After locating the line that contains "A shallow embedding" in the records below, write out exactly that line and each line after it through the one that contains "Python integers are", and nothing else.

___ Material provided ___

(** * pyftdi.i2c: the I2C master synthesized over the FTDI MPSSE engine

    A shallow embedding of [pyftdi/i2c.py] ([I2cPort] and [I2cController])
    and the properties of its transaction protocol: validation, prolog,
    payload write, chunked read, epilog and the retry loop.

    Python integers are [Z]; floats are the binary64 numbers of the
    kernel; byte strings, tuples of bytes and [Array('B')] buffers are
    [list Z]; the [_slaves] dictionary and the keyword arguments are
    [gmap]s; exceptions are an outcome of every method; the calls made
    on the [Ftdi] object are recorded, in order, with what they
    returned.
    The calls on [self.log] have no effect on the controller or on the
    bus and are left out; the payload [out] is a bytes object. *)

From Stdlib Require Import ZArith QArith List String Lia Bool.
From Stdlib Require Import Floats.PrimFloat.
From Stdlib Require Floats.SpecFloat Floats.FloatOps.
From stdpp Require Import gmap list strings.

Local Open Scope string_scope.
Local Open Scope list_scope.
Local Open Scope Z_scope.

(** ** Exceptions and outcomes *)

(** Exceptions that come from outside [pyftdi/i2c.py]: the two classes of
    [pyftdi.ftdi] and the built-in ones ([TypeError], [AttributeError],
    [struct.error], ...). *)
Inductive foreign_exn : Type :=
| FtdiError (msg : string)
| FtdiFeatureError (msg : string)
| BuiltinError (name : string).

(** [I2cNackError] is a subclass of [I2cIOError]; an [except I2cNackError]
    clause catches the former only. *)
Inductive exn : Type :=
| I2cIOError (msg : string)
| I2cNackError (msg : string)
| Foreign (e : foreign_exn).

Definition is_nack_error (e : exn) : bool :=
  match e with I2cNackError _ => true | _ => false end.

(** How a call ends: it returns, it raises, or it never ends. *)
Inductive outcome (A : Type) : Type :=
| Ok (a : A)
| Raise (e : exn)
| Diverge.
Arguments Ok {A} a.
Arguments Raise {A} e.
Arguments Diverge {A}.

(** ** Values and floats *)

(** The values a caller passes as keyword arguments: [None], booleans,
    integers, floats and strings. *)
Inductive pyval : Type :=
| PyNone
| PyBool (b : bool)
| PyInt (n : Z)
| PyFloat (x : float)
| PyStr (s : string).

(** [bool(v)] *)
Definition truthy (v : pyval) : bool :=
  match v with
  | PyNone => false
  | PyBool b => b
  | PyInt n => negb (n =? 0)
  | PyFloat x => negb (PrimFloat.eqb x PrimFloat.zero)
  | PyStr s => negb (String.eqb s "")
  end.

(** [float(n)] for an integer: the nearest double, ties to even, and
    [OverflowError] when it is out of the range of the doubles. *)
Definition float_of_int (n : Z) : outcome float :=
  let x := FloatOps.SF2Prim
             (SpecFloat.binary_normalize FloatOps.prec FloatOps.emax n 0
                                         false) in
  if PrimFloat.is_infinity x
  then Raise (Foreign (BuiltinError "OverflowError"))
  else Ok x.

(** [x * v] for a float [x]: an integer (a boolean is one) is converted
    first; anything else is a [TypeError]. *)
Definition float_mul (x : float) (v : pyval) : outcome float :=
  match v with
  | PyFloat y => Ok (PrimFloat.mul x y)
  | PyInt n =>
      match float_of_int n with
      | Ok y => Ok (PrimFloat.mul x y)
      | Raise e => Raise e
      | Diverge => Diverge
      end
  | PyBool b =>
      Ok (PrimFloat.mul x (if b then PrimFloat.one else PrimFloat.zero))
  | PyNone | PyStr _ => Raise (Foreign (BuiltinError "TypeError"))
  end.

(** The rational a finite float stands for. *)
Definition Q_of_float (x : float) : Q :=
  match FloatOps.Prim2SF x with
  | SpecFloat.S754_finite s m e =>
      let n := if s then Z.neg m else Z.pos m in
      if 0 <=? e then inject_Z (n * 2 ^ e)
      else (inject_Z n / inject_Z (2 ^ (- e)))%Q
  | _ => 0%Q
  end.

(** ** The interface of [pyftdi.ftdi.Ftdi] used by the controller

    The class is imported by [i2c.py] and is not part of it: its opcode
    constants and its methods are the fields of this interface.  A method
    returns the next state of the engine with its result. *)
Class FtdiApi (F : Type) : Type := {
  SET_BITS_LOW : Z;
  READ_BITS_PVE_MSB : Z;
  READ_BYTES_PVE_MSB : Z;
  WRITE_BYTES_NVE_MSB : Z;
  WRITE_BITS_NVE_MSB : Z;
  SEND_IMMEDIATE : Z;
  (* Ftdi() *)
  Ftdi_new : F;
  (* write_data(data); data is None when the caller passes None *)
  write_data : option (list Z) -> F -> F * option foreign_exn;
  (* read_data_bytes(size, attempt) *)
  read_data_bytes : Z -> Z -> F -> F * (foreign_exn + list Z);
  (* open_mpsse_from_url(url, direction, initial, frequency, **kwargs);
     the frequency it returns is a number the module only stores *)
  open_mpsse_from_url :
    string -> Z -> Z -> float -> gmap string pyval -> F
    -> F * (foreign_exn + Q);
  (* fifo_sizes, as (tx, rx) *)
  fifo_sizes : F -> Z * Z;
  enable_adaptive_clock : bool -> F -> F * option foreign_exn;
  enable_3phase_clock : bool -> F -> F * option foreign_exn;
  enable_drivezero_mode : Z -> F -> F * option foreign_exn;
  purge_buffers : F -> F * option foreign_exn;
  close : F -> F
}.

___

▶ **Task output**
    A shallow embedding of [pyftdi/i2c.py] ([I2cPort] and [I2cController])
    and the properties of its transaction protocol: validation, prolog,
    payload write, chunked read, epilog and the retry loop.

    Python integers are [Z]; floats are the binary64 numbers of the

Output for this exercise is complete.